Auch bei Patienten mit kürzlich diagnostiziertem Darmkrebs, von Medizinern kolorektales Karzinom genannt, wurde eine weniger vielfältige Darmbesiedlung festgestellt. In welchem kausalen Zusammenhang Krebserkrankung und Ungleichgewicht der Darmflora stehen ist jedoch noch nicht geklärt.
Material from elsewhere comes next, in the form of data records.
(** X8. A chain id listed a second time is dead: lookups stop at the first
    entry, so the best height of the later entry stays at zero whatever
    updates arrive. *)
Theorem repeated_chain_never_rises
    (sources : list Source.t) (chains : list Chain.t) (item : option string)
    (this0 : ChainsState.t) (us : list UpdateEvent)
    (first later : nat) (c c' : Chain.t) :
  ChainsState.constructor sources chains item = Normal this0 ->
  (first < later)%nat ->
  chains !! first = Some c -> chains !! later = Some c' -> Chain.id c = Chain.id c' ->
  ChainsState.bestHeight (applyUpdates this0 us) !! later = Some 0%N.
Proof.
  intros Hnew Hlt Hc Hc' Hid.
  destruct (constructor_bestHeight _ _ _ _ Hnew) as (Hch & _ & Hbest).
  assert (H0 : ChainsState.bestHeight this0 !! later = Some 0%N).
  { rewrite Hbest. apply lookup_replicate_2. apply lookup_lt_Some in Hc'. exact Hc'. }
  assert (Hmiss : forall st chain, ChainsState.chains st = chains ->
             ChainsState.getChainIdx st chain < 0 \/
             later <> Z.to_nat (ChainsState.getChainIdx st chain)).
  { intros st chain Hst. unfold ChainsState.getChainIdx. rewrite Hst.
    set (p := fun element => String.eqb (Chain.id element) chain).
    destruct (Z.ltb_spec (findIndex p chains) 0) as [Hn | Hp]; [now left | right].
    intros E.
    destruct (findIndex_found p chains Hp) as (x & Hx & Hpx).
    rewrite <- E, Hc' in Hx. injection Hx as <-.
    assert (Hf : p c = false).
    { apply (findIndex_first p chains first c Hp); [lia | exact Hc]. }
    unfold p in Hpx, Hf. rewrite Hid in Hf. congruence. }
  clear Hnew Hbest. revert this0 Hch H0. unfold applyUpdates.
  induction us as [|u r IH]; intros st Hch H0; simpl; [exact H0 |].
  apply IH.
  - unfold applyUpdate. rewrite update_chains. exact Hch.
  - unfold applyUpdate. rewrite update_bestHeight_other; [exact H0 |].
    apply Hmiss. exact Hch.
Qed.

Lemma repeated_chain_never_rises_witness :
  ChainsState.bestHeight
    (applyUpdates
       {| ChainsState.sources := [Scenario.A];
          ChainsState.chains := [Scenario.X; Scenario.X];
          ChainsState.states := ∅;
          ChainsState.bestHeight := [0%N; 0%N];
          ChainsState.MAX_BACKEND_SOURCE_CHECK_PERIOD_SECS := 60;
          ChainsState.enableSoundFor := JObj [] |}
       Scenario.session) !! 1%nat = Some 0%N.
Proof.
  apply (repeated_chain_never_rises [Scenario.A] [Scenario.X; Scenario.X] None _
           Scenario.session 0 1 Scenario.X Scenario.X).
  - reflexivity.
  - lia.
  - reflexivity.
  - reflexivity.
  - reflexivity.
Defined.

Lemma pair_key_inj (s s' c c' : string) :
  hashFree s -> hashFree s' ->
  ChainsState.enableSoundForIdx s c = ChainsState.enableSoundForIdx s' c' ->
  s = s' /\ c = c'.
Proof.
  unfold ChainsState.enableSoundForIdx, hashFree.
  revert s'. induction s as [|a s IH]; intros [|a' s'] Hs Hs' E; cbn in *.
  - inversion E. auto.
  - inversion E; subst. exfalso. apply Hs'. now left.
  - inversion E; subst. exfalso. apply Hs. now left.
  - inversion E; subst.
    destruct (IH s') as [-> ->]; auto.
Qed.

(** ** The alert preferences *)

Section Preferences.

Lemma units_eqb_eq (a b : code_units) : units_eqb a b = true <-> a = b.
Proof. unfold units_eqb. apply bool_decide_eq_true. Qed.

Lemma get_own_snoc (members : list (code_units * json)) (k k' : code_units) (v : json) :
  get_own (members ++ [(k, v)]) k' = if units_eqb k' k then Some v else get_own members k'.
Proof.
  induction members as [|[k0 v0] r IH]; simpl.
  - destruct (units_eqb k' k); reflexivity.
  - rewrite IH. destruct (units_eqb k' k); reflexivity.
Qed.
Auch die Ursachen für die Entstehung von Darmkrebs konnten Mediziner und Forscher noch nicht vollumfänglich klären. Fakt ist jedoch: Darmkrebs gehört sowohl bei Männern als auch bei Frauen zu den häufigsten Krebserkrankungen in Deutschland. Mehr noch: „Darmkrebs gehört mit rund 26.000 Todesfällen jährlich zu den gefährlichsten Krebsarten. Dabei ist die Erkrankung, sofern sie frühzeitig erkannt wird, sehr gut behandelbar. Deswegen raten wir Männern und Frauen ab 50 Jahren dringend dazu sich in regelmäßigen Abständen einer Koloskopie – einer Darmspiegelung – zu unterziehen“, erklärt Professor Dr. Ingolf Schiefke, Chefarzt der Klinik für Gastroenterologie und Hepatologie, und Leiter des Darmkrebszentrums am Klinikum St. Georg.
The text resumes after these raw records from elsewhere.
Lemma ltb_zero_positive (d : float) :
  (0 <? d)%float = sf_positive (Prim2SF d).
Proof.
  rewrite FloatAxioms.ltb_spec, Prim2SF_zero.
  destruct (Prim2SF d) as [[|]|[|]| |[|] m e]; reflexivity.
Qed.

Lemma eqb_zero_positive (d : float) :
  sf_positive (Prim2SF d) = true -> (d =? 0)%float = false.
Proof.
  rewrite FloatAxioms.eqb_spec, Prim2SF_zero.
  destruct (Prim2SF d) as [[|]|[|]| |[|] m e]; cbn; congruence.
Qed.

Lemma leb_zero_plus (d : float) :
  sf_plus (Prim2SF d) = true -> (0 <=? d)%float = true.
Proof.
  rewrite FloatAxioms.leb_spec, Prim2SF_zero.
  destruct (Prim2SF d) as [[|]|[|]| |[|] m e]; cbn; congruence.
Qed.

Lemma positive_plus (x : spec_float) :
  sf_positive x = true -> sf_plus x = true.
Proof. destruct x as [[|]|[|]| |[|] m e]; cbn; congruence. Qed.

End FloatFacts.

(** ** [analyze_fluency] raises nothing *)

(** A division by a number above zero does not raise. *)
Lemma truediv_gt_zero (x y : number) :
  PyNum.gt y (Int 0) = true ->
  PyNum.truediv x y = Ok (Float (PyNum.to_float x / PyNum.to_float y)).
Proof.
  destruct y as [b|g]; cbn [PyNum.gt PyNum.truediv PyNum.to_float].
  - intros H. apply Z.ltb_lt in H.
    destruct (Z.eqb_spec b 0) as [->|_]; [lia | reflexivity].
  - rewrite FloatFacts.float_of_int_0, FloatFacts.ltb_zero_positive.
    intros H. now rewrite (FloatFacts.eqb_zero_positive g H).
Qed.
Die häufigsten Formen von Darmkrebs sind das Rektumkarzinom im Mastdarm und das Kolonkarzinom in höher gelegenen Abschnitten des Dickdarms. Sie entwickeln sich dann, wenn Zellen in der Schleimhaut des Dickdarms entarten und sich unkontrolliert teilen. Die Umwandlung von gesunden Darmzellen in Krebszellen erfolgt häufig über gutartige Vorstufen, die so genannten Darmpolypen – kleine, gutartige Vorwölbungen in der Darmschleimhaut. In selteneren Fällen ist die Zellveränderung erblich bedingt.
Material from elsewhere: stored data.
(** * theme-skins: the example components and the token-resolution model

    The development has two halves.

    - The three example components ([Button], [SearchBar], [Dropdown]) are
      embedded from their TSX sources: props become records, the JSX a
      component returns becomes a tree of [Node]s, React state and callbacks
      become explicit state passing with a log of effects.
    - The resolution engine of the prose specification (Cascade Evaluator)
      has no source in the repository; it is modelled from the specification
      in [Module Cascade]. *)

From stdpp Require Import base gmap strings list.
From Stdlib Require Import Ascii String.

Set Warnings "-register-all,-clear-no-such-hyp".
Open Scope string_scope.

(** ** Class-name strings *)

Module ClassNames.

(** Pieces of [s] between occurrences of [sep] (always at least one piece). *)
Fixpoint split_on (sep : ascii) (s : string) : list string :=
  match s with
  | EmptyString => [EmptyString]
  | String c r =>
      if Ascii.eqb c sep then EmptyString :: split_on sep r
      else match split_on sep r with
           | w :: ws => String c w :: ws
           | [] => [String c EmptyString]
           end
  end.

Definition nonempty (s : string) : bool :=
  match s with EmptyString => false | _ => true end.

(** The class tokens of a [className] string. *)
Definition tokens (s : string) : list string :=
  List.filter nonempty (split_on " "%char s).

(** A token is [variant:...:utility]; the utility is the last piece. *)
Definition utility (tok : string) : string :=
  List.last (split_on ":"%char tok) EmptyString.

Fixpoint drop_chars (n : nat) (s : string) : string :=
  match n, s with
  | S n', String _ r => drop_chars n' r
  | _, _ => s
  end.

(** [name)] gives [name]; anything not closed by a final parenthesis is
    rejected. *)
Fixpoint close_paren (s : string) : option string :=
  match s with
  | EmptyString => None
  | String c r =>
      match r with
      | EmptyString => if Ascii.eqb c ")"%char then Some EmptyString else None
      | _ => match close_paren r with
             | Some n => Some (String c n)
             | None => None
             end
      end
  end.

(** A skin hook is a utility of the shape [prop-(--var)]: the Tailwind
    property [prop] filled from the CSS custom property [--var]. *)
Record Hook := { hook_prop : string; hook_var : string }.

Fixpoint parse_hook (u : string) : option Hook :=
  match u with
  | EmptyString => None
  | String c r =>
      if String.prefix "-(--" u then
        match close_paren (drop_chars 4 u) with
        | Some v => Some {| hook_prop := EmptyString; hook_var := v |}
        | None => None
        end
      else
        match parse_hook r with
        | Some h => Some {| hook_prop := String c (hook_prop h);
                            hook_var := hook_var h |}
        | None => None
        end
  end.

Definition hooks (s : string) : list Hook :=
  omap (fun tok => parse_hook (utility tok)) (tokens s).

(** Independent scan for custom properties: every [--name] in the text,
    whatever surrounds it. *)
Inductive ScanState :=
| Idle
| Dash1
| InName (acc : string).

Definition ident_char (c : ascii) : bool :=
  let n := nat_of_ascii c in
  (((97 <=? n) && (n <=? 122)) || ((65 <=? n) && (n <=? 90))
   || ((48 <=? n) && (n <=? 57)) || (n =? 45) || (n =? 95))%nat.

Fixpoint scan (st : ScanState) (s : string) : list string :=
  match s with
  | EmptyString =>
      match st with InName acc => [acc] | _ => [] end
  | String c r =>
      match st with
      | Idle => scan (if Ascii.eqb c "-"%char then Dash1 else Idle) r
      | Dash1 => scan (if Ascii.eqb c "-"%char then InName EmptyString else Idle) r
      | InName acc =>
          if ident_char c then scan (InName (acc ++ String c EmptyString)) r
          else acc :: scan Idle r
      end
  end.

Definition custom_props (s : string) : list string := scan Idle s.

(** The hook names the prose specification lists ([bg], [text], [ring],
    [outline]), with [border], which the Dropdown button also uses. *)
Definition vocabulary : list string :=
  ["bg"; "text"; "ring"; "outline"; "border"].

Definition hook_ok (h : Hook) : bool :=
  String.eqb (hook_prop h) (hook_var h)
  && bool_decide (hook_var h ∈ vocabulary).

(** Every custom property of [s] sits in a hook, is named after the
    Tailwind property it fills, and belongs to the vocabulary. *)
Definition skin_ok (s : string) : bool :=
  forallb hook_ok (hooks s)
  && bool_decide (custom_props s = map hook_var (hooks s)).

End ClassNames.

(** ** Rendered trees *)

(** An attribute value is a string, or the class list merge [cn(...)] of the
    external utility applied to its arguments (an absent argument is
    [None]; the merge itself is a black box), or some other JavaScript
    value (a function, a component, an object), kept by its source text. *)
Inductive AttrVal :=
| Str (s : string)
| Cn (args : list (option string))
| Js (expr : string).

#[global] Instance AttrVal_eq_dec : EqDecision AttrVal.
Proof. solve_decision. Defined.

Inductive Node :=
| Elem (tag : string) (attrs : list (string * AttrVal)) (children : list Node)
| Text (s : string).

Module Vdom.

(** [{...props}] after the attributes written out: a spread key replaces
    an earlier attribute of the same name. *)
Fixpoint set_attr (k : string) (v : AttrVal) (attrs : list (string * AttrVal))
  : list (string * AttrVal) :=
  match attrs with
  | [] => [(k, v)]
  | (k', v') :: rest =>
      if String.eqb k k' then (k, v) :: rest else (k', v') :: set_attr k v rest
  end.

Definition spread (attrs props : list (string * AttrVal)) : list (string * AttrVal) :=
  fold_left (fun acc kv => set_attr kv.1 kv.2 acc) props attrs.

(** The rest of the props once the named ones are destructured away. *)
Definition without (names : list string) (props : list (string * AttrVal))
  : list (string * AttrVal) :=
  List.filter (fun kv => negb (bool_decide (kv.1 ∈ names))) props.

Fixpoint get_attr (k : string) (attrs : list (string * AttrVal)) : option AttrVal :=
  match attrs with
  | [] => None
  | (k', v) :: rest => if String.eqb k k' then Some v else get_attr k rest
  end.

Definition data_skin (attrs : list (string * AttrVal)) : option string :=
  match get_attr "data-skin" attrs with
  | Some (Str s) => Some s
  | _ => None
  end.

(** All skin identifiers of a tree, in document order. *)
Fixpoint skin_ids (n : Node) : list string :=
  match n with
  | Text _ => []
  | Elem _ attrs children =>
      match data_skin attrs with Some s => [s] | None => [] end
      ++ flat_map skin_ids children
  end.

(** (parent, child) pairs: a skinned element paired with the nearest
    skinned element above it. *)
Fixpoint skin_edges (parent : option string) (n : Node) : list (string * string) :=
  match n with
  | Text _ => []
  | Elem _ attrs children =>
      match data_skin attrs with
      | Some s =>
          match parent with Some p => [(p, s)] | None => [] end
          ++ flat_map (skin_edges (Some s)) children
      | None => flat_map (skin_edges parent) children
      end
  end.

(** The root skin identifier of a component's tree and those below it. *)
Definition root_skin (n : Node) : option string :=
  match n with
  | Elem _ attrs _ => data_skin attrs
  | Text _ => None
  end.

Definition child_skins (n : Node) : list string :=
  match n with
  | Elem _ _ children => flat_map skin_ids children
  | Text _ => []
  end.

(** The class strings on an element itself: the arguments of its class
    list merge, or its literal [className]. *)
Definition own_classes (n : Node) : list string :=
  match n with
  | Elem _ attrs _ =>
      match get_attr "className" attrs with
      | Some (Cn args) => omap id args
      | Some (Str s) => [s]
      | _ => []
      end
  | Text _ => []
  end.

Definition own_custom_props (n : Node) : list string :=
  flat_map ClassNames.custom_props (own_classes n).

(** First element with the given tag, in document order. *)
Fixpoint find_tag (t : string) (n : Node) : option Node :=
  match n with
  | Text _ => None
  | Elem tag _ children =>
      if String.eqb tag t then Some n
      else (fix go (l : list Node) : option Node :=
              match l with
              | [] => None
              | c :: r => match find_tag t c with
                          | Some x => Some x
                          | None => go r
                          end
              end) children
  end.

(** The text content of a tree. *)
Fixpoint text_of (n : Node) : string :=
  match n with
  | Text s => s
  | Elem _ _ children => fold_right (fun c acc => text_of c ++ acc) "" children
  end.

End Vdom.

(** ** Button *)

Module Button.

Inductive Size := sm | md | lg.

(** [size] is the component's own prop; [className], [children] and the
    remaining [props] come with the native button attributes the
    interface extends. *)
Record ButtonProps := {
  size : option Size;
  className : option string;
  children : list Node;
  props : list (string * AttrVal)
}.

Definition baseStyles := "inline-flex items-center justify-center font-medium".

Definition skinStyles := "bg-(--bg) text-(--text)".

Definition sizeStyles (s : Size) : string :=
  match s with
  | sm => "px-3 py-0.5 text-xs rounded-md"
  | md => "px-5 py-1.5 text-sm rounded-lg"
  | lg => "px-7 py-2.5 text-base rounded-xl"
  end.

Definition Button (p : ButtonProps) : Node :=
  let size := default sm (size p) in
  Elem "button"
    (Vdom.spread
       [("data-skin", Str "button");
        ("className", Cn [Some baseStyles; Some skinStyles;
                          Some (sizeStyles size); className p])]
       (Vdom.without ["size"; "className"; "children"] (props p)))
    (children p).

(** Every class string the component writes. *)
Definition styles : list string :=
  [baseStyles; skinStyles; sizeStyles sm; sizeStyles md; sizeStyles lg].

End Button.

(** ** SearchBar *)

Module SearchBar.

Inductive Variant := default_ | outline.

(** [variant] is the component's own prop; the others come with the
    native input attributes the interface extends. *)
Record SearchBarProps := {
  variant : option Variant;
  className : option string;
  children : list Node;
  props : list (string * AttrVal)
}.

Definition containerStyles_base := "flex items-center rounded-full px-4 py-2".

Definition containerStyles_skin (v : Variant) : string :=
  match v with
  | default_ => "bg-(--bg) text-(--text)"
  | outline => "outline outline-(--outline) text-(--text)"
  end.

Definition iconStyles_base := "size-5 mr-2".
Definition iconStyles_skin := "text-(--text)".

Definition inputStyles_base := "bg-transparent outline-none flex-1".
Definition inputStyles_skin := "text-(--text) placeholder:text-(--text)".

Definition SearchBar (p : SearchBarProps) : Node :=
  let variant := default default_ (variant p) in
  Elem "div"
    [("data-skin", Str "searchbar");
     ("className", Cn [Some containerStyles_base;
                       Some (containerStyles_skin variant);
                       className p])]
    [Elem "MagnifyingGlassIcon"
       [("data-skin", Str "icon");
        ("className", Cn [Some iconStyles_base; Some iconStyles_skin])]
       [];
     Elem "input"
       (Vdom.spread
          [("type", Str "search");
           ("className", Cn [Some inputStyles_base; Some inputStyles_skin])]
          (Vdom.without ["variant"; "className"; "children"] (props p)))
       []].

(** Every class string the component writes. *)
Definition styles : list string :=
  [containerStyles_base; containerStyles_skin default_;
   containerStyles_skin outline; iconStyles_base; iconStyles_skin;
   inputStyles_base; inputStyles_skin].

End SearchBar.


(** ** Dropdown *)

Module Dropdown.

Record Option := { label : string; value : string }.

#[global] Instance Option_eq_dec : EqDecision Option.
Proof. solve_decision. Defined.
Das Problem: „Darmkrebs verursacht im Frühstadium meist keine Beschwerden. Die Wucherungen können über mehrere Jahre ungehindert wachsen. Erste Warnzeichen wie zum Beispiel Blut im Stuhl treten meist erst in einem späten Stadion der Erkrankung auf“, erklärt Professor Dr. Ingolf Schiefke, der sich seit vielen Jahren vor allem auf dem Bereich der Darmkrebsvorsorgeuntersuchungen engagiert. Die Früherkennung ist deshalb eine der wichtigsten Waffen im Kampf gegen den Darmkrebs. Doch auch eine gesunde Lebensweise tragen zu einer Verminderung des Risikos bei. „Regelmäßige Bewegung gehört neben gesunder Ernährung und einem gesunden Körpergewicht zu den wichtigsten Faktoren, um Darmkrebs vorzubeugen“, weiß der Experte.

Ist die Diagnose Darmkrebs gesichert, gibt es – je nach Stadium und Sitz des Tumors – unterschiedliche Behandlungsmöglichkeiten. Im Frühstadium kann der Krebs meist operativ komplett entfernt werden. Hat sich der Krebs bereits auf umliegende Organe ausgeweitet oder sind Lymphknoten betroffen, kommen begleitend Chemotherapie oder Bestrahlung dazu. Das Darmkrebszentrum am Klinikum St. Georg Leipzig bündelt die Erfahrungen und Kompetenzen der Fachbereiche Gastroenterologie, Chirurgie, Onkologie, Strahlentherapie, Radiologie und Pathologie im ambulanten und stationären Bereich auf diesem Gebiet, um so eine optimale Versorgung der Patienten zu ermöglichen. Die medizinischen Experten erstellen in enger interdisziplinärer Zusammenarbeit einen individuellen Behandlungsplan. In wöchentlichen Tumorkonferenzen erfolgt zudem eine qualitätsgerechte Abstimmung. Für die optimale Betreuung der Patienten im Darmkrebszentrum stehen zudem Physiotherapeuten, Ernährungsberater, Sozial- und Pflegedienste, Psychoonkologen sowie Selbsthilfegruppen zur Verfügung.